[Records from a dataset]
_ _ _ _ _ _ _

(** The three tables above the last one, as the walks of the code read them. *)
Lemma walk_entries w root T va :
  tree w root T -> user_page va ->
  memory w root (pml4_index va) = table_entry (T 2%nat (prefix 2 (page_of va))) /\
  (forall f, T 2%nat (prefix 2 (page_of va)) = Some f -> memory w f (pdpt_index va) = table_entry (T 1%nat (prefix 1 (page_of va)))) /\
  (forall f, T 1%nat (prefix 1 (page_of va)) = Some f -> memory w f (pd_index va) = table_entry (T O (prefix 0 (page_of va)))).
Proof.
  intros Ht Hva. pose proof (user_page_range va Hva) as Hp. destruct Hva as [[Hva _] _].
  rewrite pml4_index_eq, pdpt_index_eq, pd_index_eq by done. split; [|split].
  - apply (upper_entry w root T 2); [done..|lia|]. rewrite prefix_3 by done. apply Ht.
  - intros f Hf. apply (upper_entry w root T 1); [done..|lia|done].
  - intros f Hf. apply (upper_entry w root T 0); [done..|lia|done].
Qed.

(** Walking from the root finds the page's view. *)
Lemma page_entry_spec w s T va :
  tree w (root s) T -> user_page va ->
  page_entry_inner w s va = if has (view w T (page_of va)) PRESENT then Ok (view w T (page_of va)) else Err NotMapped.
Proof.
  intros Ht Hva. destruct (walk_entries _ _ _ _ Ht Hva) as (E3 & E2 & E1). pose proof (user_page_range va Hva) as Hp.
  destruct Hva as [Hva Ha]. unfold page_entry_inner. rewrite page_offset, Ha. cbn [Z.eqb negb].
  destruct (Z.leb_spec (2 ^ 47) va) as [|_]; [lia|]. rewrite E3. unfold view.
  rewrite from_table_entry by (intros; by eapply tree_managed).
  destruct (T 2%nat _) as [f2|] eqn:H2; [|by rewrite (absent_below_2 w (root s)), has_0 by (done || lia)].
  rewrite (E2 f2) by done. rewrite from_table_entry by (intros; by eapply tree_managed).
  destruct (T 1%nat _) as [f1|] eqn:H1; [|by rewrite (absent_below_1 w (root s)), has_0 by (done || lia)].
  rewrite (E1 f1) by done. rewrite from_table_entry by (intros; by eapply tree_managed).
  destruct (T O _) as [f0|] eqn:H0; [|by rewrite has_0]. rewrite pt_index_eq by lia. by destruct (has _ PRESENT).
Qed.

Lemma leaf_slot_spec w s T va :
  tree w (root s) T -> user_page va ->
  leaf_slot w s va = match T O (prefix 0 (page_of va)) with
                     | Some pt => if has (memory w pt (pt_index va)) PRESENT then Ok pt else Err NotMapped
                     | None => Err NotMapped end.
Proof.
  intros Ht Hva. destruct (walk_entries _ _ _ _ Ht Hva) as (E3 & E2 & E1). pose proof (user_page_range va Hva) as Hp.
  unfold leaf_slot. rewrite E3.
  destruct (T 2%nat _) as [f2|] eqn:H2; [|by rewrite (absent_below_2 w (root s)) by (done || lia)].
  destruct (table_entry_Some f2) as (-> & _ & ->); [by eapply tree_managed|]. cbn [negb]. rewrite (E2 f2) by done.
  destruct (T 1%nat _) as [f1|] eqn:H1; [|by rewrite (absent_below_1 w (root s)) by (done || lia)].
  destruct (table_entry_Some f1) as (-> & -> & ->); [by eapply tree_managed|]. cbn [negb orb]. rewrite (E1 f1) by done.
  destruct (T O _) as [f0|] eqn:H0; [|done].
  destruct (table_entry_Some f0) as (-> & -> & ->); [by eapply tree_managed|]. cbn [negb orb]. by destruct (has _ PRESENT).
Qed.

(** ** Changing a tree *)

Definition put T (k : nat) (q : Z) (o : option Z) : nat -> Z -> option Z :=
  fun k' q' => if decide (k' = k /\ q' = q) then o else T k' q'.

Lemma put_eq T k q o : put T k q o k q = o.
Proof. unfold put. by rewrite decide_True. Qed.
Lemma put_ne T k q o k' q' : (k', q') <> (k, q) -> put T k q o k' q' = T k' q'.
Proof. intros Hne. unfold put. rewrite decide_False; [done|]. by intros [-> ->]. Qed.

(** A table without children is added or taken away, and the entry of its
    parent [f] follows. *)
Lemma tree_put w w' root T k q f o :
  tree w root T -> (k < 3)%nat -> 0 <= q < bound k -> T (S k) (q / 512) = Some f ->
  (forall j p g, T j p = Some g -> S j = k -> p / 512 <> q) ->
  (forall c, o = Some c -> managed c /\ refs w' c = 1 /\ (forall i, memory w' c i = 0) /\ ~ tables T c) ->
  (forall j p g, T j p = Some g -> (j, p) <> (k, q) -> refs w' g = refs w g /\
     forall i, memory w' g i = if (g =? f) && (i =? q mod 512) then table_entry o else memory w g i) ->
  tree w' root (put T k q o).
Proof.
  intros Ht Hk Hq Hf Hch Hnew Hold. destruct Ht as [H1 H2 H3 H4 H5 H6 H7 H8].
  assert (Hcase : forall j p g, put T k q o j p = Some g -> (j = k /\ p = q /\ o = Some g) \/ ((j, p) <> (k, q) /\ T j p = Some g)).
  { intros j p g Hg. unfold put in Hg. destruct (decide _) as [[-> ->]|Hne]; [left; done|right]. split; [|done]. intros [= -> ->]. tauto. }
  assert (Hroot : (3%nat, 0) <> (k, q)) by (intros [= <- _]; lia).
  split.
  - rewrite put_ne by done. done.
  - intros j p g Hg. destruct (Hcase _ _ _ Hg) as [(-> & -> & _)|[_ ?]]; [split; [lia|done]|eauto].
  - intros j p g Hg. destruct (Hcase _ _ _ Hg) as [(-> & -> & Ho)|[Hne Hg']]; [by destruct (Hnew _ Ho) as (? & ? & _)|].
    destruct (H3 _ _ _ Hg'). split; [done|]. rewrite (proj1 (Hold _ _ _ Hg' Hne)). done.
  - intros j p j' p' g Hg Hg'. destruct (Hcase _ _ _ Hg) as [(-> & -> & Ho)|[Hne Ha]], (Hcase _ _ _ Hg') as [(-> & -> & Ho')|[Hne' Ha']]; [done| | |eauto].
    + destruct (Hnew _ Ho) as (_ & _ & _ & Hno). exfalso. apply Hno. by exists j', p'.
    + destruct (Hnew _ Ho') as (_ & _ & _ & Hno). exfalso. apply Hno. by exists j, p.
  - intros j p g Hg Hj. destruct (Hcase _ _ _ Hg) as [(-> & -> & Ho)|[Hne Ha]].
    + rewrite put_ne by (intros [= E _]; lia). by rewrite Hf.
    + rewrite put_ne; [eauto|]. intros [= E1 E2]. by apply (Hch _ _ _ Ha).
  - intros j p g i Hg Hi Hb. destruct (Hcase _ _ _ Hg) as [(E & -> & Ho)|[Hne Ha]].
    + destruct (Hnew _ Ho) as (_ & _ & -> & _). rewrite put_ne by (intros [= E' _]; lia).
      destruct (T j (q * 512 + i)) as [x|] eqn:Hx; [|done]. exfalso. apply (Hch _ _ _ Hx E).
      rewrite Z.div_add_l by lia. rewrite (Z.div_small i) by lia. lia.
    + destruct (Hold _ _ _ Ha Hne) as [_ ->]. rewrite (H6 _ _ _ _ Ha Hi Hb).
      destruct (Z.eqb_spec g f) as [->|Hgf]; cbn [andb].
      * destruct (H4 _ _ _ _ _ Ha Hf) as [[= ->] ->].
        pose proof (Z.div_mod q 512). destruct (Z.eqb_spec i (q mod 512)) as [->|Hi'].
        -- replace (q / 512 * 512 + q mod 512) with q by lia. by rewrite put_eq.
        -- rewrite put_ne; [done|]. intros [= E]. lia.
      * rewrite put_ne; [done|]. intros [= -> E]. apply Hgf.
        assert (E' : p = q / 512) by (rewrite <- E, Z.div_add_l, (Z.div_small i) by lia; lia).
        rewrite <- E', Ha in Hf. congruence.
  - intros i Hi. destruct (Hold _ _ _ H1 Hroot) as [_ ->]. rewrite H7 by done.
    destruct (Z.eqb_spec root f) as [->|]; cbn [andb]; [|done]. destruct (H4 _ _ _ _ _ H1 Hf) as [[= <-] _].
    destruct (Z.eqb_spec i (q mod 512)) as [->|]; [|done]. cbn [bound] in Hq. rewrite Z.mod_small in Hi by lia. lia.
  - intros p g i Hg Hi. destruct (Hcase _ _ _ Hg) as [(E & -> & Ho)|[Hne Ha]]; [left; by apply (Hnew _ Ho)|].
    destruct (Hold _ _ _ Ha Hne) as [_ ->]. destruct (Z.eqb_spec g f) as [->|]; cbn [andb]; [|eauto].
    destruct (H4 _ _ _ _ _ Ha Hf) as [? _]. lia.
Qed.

_ _ _ _ _ _ _

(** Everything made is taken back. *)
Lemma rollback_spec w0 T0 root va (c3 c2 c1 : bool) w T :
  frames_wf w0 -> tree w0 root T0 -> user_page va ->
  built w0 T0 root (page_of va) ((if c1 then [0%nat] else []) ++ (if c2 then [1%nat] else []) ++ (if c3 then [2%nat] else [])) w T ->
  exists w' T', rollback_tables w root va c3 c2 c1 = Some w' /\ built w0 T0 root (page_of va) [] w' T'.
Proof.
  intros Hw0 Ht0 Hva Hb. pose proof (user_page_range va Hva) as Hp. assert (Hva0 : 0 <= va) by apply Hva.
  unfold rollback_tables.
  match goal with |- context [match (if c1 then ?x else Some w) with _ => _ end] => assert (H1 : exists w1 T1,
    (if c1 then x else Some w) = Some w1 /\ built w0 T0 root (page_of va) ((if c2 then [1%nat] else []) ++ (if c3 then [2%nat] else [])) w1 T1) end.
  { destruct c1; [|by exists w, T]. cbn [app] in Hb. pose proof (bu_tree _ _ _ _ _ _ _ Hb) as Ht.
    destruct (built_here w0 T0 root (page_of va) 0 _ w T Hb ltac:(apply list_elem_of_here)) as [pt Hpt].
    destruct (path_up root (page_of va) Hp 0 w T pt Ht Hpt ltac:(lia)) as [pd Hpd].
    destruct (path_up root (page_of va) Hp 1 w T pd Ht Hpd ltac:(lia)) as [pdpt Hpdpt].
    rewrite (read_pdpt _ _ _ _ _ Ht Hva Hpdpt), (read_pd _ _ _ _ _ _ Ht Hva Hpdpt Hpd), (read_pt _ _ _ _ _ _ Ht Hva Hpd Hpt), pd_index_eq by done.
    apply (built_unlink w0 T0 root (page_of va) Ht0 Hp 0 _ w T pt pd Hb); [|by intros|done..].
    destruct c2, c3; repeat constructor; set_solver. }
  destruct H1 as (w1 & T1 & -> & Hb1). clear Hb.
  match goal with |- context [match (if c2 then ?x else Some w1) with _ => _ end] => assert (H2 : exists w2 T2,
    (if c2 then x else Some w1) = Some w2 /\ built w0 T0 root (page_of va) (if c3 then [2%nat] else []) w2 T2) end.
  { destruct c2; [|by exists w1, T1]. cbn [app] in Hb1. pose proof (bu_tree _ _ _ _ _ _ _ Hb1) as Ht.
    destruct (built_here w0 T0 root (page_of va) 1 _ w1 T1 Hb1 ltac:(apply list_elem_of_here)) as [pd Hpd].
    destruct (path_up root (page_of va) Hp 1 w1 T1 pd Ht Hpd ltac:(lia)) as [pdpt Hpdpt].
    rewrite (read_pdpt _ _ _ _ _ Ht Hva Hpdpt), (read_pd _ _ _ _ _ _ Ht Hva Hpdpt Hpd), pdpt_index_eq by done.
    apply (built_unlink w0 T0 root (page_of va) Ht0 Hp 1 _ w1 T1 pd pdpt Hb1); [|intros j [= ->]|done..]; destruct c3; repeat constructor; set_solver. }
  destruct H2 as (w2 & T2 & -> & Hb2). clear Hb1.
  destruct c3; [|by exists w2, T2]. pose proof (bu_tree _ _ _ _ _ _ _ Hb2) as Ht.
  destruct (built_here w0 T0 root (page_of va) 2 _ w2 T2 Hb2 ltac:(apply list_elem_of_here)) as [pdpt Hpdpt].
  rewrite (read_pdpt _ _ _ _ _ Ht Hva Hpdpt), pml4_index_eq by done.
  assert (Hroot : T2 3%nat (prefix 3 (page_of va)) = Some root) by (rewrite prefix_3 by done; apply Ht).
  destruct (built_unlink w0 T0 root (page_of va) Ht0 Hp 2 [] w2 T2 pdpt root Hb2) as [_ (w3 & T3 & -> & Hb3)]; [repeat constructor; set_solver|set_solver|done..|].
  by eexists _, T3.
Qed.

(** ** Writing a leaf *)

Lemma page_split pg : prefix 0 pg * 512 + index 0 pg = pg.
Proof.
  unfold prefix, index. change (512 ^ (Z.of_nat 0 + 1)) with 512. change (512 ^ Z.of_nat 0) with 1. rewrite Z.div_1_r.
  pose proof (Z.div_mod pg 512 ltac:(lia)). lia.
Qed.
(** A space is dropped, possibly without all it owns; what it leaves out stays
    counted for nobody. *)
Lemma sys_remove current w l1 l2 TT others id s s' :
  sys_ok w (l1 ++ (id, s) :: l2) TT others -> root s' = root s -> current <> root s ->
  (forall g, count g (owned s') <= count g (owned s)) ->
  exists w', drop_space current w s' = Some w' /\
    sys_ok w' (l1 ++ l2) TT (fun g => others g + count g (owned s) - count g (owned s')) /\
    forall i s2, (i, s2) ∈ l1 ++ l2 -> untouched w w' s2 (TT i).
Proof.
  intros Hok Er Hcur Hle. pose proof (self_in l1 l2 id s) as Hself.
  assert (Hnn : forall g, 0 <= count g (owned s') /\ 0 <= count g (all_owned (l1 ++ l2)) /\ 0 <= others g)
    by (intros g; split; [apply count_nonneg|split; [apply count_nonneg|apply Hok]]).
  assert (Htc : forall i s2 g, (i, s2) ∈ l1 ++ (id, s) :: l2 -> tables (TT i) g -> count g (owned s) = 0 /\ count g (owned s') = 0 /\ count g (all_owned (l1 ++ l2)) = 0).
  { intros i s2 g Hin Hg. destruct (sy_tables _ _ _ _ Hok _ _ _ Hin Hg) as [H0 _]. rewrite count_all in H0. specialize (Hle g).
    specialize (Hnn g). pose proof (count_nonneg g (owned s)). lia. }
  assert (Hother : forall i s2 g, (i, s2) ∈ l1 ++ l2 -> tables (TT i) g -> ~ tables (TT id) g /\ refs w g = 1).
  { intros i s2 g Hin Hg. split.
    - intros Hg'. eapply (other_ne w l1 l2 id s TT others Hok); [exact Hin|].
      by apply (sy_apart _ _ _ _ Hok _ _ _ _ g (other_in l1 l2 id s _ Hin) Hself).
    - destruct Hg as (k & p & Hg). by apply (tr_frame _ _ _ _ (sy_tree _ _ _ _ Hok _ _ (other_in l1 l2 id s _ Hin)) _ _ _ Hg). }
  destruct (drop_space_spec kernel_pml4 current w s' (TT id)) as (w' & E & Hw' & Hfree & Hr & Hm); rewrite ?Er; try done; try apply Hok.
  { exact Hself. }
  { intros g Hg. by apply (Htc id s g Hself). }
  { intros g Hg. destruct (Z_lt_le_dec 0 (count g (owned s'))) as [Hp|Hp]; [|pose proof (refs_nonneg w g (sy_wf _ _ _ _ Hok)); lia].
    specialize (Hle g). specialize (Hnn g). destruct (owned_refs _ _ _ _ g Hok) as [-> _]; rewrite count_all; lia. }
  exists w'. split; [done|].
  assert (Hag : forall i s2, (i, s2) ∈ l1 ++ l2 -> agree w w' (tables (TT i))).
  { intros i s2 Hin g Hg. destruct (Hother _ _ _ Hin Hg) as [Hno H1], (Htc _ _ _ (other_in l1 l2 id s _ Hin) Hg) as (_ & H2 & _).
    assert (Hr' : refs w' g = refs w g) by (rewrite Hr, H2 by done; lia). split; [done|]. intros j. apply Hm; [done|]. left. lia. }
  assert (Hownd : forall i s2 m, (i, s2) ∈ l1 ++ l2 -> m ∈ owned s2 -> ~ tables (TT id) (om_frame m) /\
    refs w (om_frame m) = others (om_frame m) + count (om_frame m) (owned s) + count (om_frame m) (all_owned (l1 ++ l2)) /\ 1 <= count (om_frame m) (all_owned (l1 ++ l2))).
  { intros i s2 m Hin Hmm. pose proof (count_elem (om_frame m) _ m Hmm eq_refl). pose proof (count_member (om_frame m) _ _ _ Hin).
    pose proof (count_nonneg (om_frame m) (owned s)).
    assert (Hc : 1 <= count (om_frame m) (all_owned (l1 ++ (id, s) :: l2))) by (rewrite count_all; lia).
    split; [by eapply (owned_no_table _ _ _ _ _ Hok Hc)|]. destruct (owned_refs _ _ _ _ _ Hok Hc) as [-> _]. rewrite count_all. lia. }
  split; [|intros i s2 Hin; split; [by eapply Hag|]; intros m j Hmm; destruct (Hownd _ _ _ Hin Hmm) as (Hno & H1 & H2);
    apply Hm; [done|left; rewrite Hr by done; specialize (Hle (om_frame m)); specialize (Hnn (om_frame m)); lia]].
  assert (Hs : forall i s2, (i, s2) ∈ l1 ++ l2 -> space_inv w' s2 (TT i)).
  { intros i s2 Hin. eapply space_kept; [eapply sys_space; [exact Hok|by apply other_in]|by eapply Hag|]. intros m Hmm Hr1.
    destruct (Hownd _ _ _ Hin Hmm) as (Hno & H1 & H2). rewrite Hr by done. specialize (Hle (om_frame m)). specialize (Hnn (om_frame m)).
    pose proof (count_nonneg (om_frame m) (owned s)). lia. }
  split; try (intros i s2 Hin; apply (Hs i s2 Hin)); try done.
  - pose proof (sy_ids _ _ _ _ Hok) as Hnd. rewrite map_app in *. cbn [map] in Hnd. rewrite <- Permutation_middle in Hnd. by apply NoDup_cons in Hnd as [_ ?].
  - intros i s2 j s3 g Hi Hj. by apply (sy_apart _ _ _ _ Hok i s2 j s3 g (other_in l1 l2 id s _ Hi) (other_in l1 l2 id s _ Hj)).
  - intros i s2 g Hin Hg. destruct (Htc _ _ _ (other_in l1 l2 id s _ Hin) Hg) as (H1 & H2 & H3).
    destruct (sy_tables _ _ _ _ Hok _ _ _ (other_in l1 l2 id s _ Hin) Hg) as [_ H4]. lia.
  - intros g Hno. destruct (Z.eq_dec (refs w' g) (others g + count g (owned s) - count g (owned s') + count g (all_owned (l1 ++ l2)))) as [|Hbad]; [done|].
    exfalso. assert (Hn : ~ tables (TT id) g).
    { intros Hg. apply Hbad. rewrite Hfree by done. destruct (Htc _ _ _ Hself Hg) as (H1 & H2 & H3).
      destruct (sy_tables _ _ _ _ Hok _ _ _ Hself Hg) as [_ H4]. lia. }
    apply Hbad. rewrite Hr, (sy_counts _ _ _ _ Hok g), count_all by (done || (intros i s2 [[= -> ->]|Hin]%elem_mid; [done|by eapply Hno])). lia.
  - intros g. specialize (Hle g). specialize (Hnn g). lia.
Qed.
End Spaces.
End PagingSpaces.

_ _ _ _ _ _ _

Look back at the data above. Transcribe exactly the lines starting at the line that contains "Lemma page_entry_spec w" and ending at the line that contains "rewrite (E1 f1) by done. rewrite".

Lemma page_entry_spec w s T va :
  tree w (root s) T -> user_page va ->
  page_entry_inner w s va = if has (view w T (page_of va)) PRESENT then Ok (view w T (page_of va)) else Err NotMapped.
Proof.
  intros Ht Hva. destruct (walk_entries _ _ _ _ Ht Hva) as (E3 & E2 & E1). pose proof (user_page_range va Hva) as Hp.
  destruct Hva as [Hva Ha]. unfold page_entry_inner. rewrite page_offset, Ha. cbn [Z.eqb negb].
  destruct (Z.leb_spec (2 ^ 47) va) as [|_]; [lia|]. rewrite E3. unfold view.
  rewrite from_table_entry by (intros; by eapply tree_managed).
  destruct (T 2%nat _) as [f2|] eqn:H2; [|by rewrite (absent_below_2 w (root s)), has_0 by (done || lia)].
  rewrite (E2 f2) by done. rewrite from_table_entry by (intros; by eapply tree_managed).
  destruct (T 1%nat _) as [f1|] eqn:H1; [|by rewrite (absent_below_1 w (root s)), has_0 by (done || lia)].
  rewrite (E1 f1) by done. rewrite from_table_entry by (intros; by eapply tree_managed).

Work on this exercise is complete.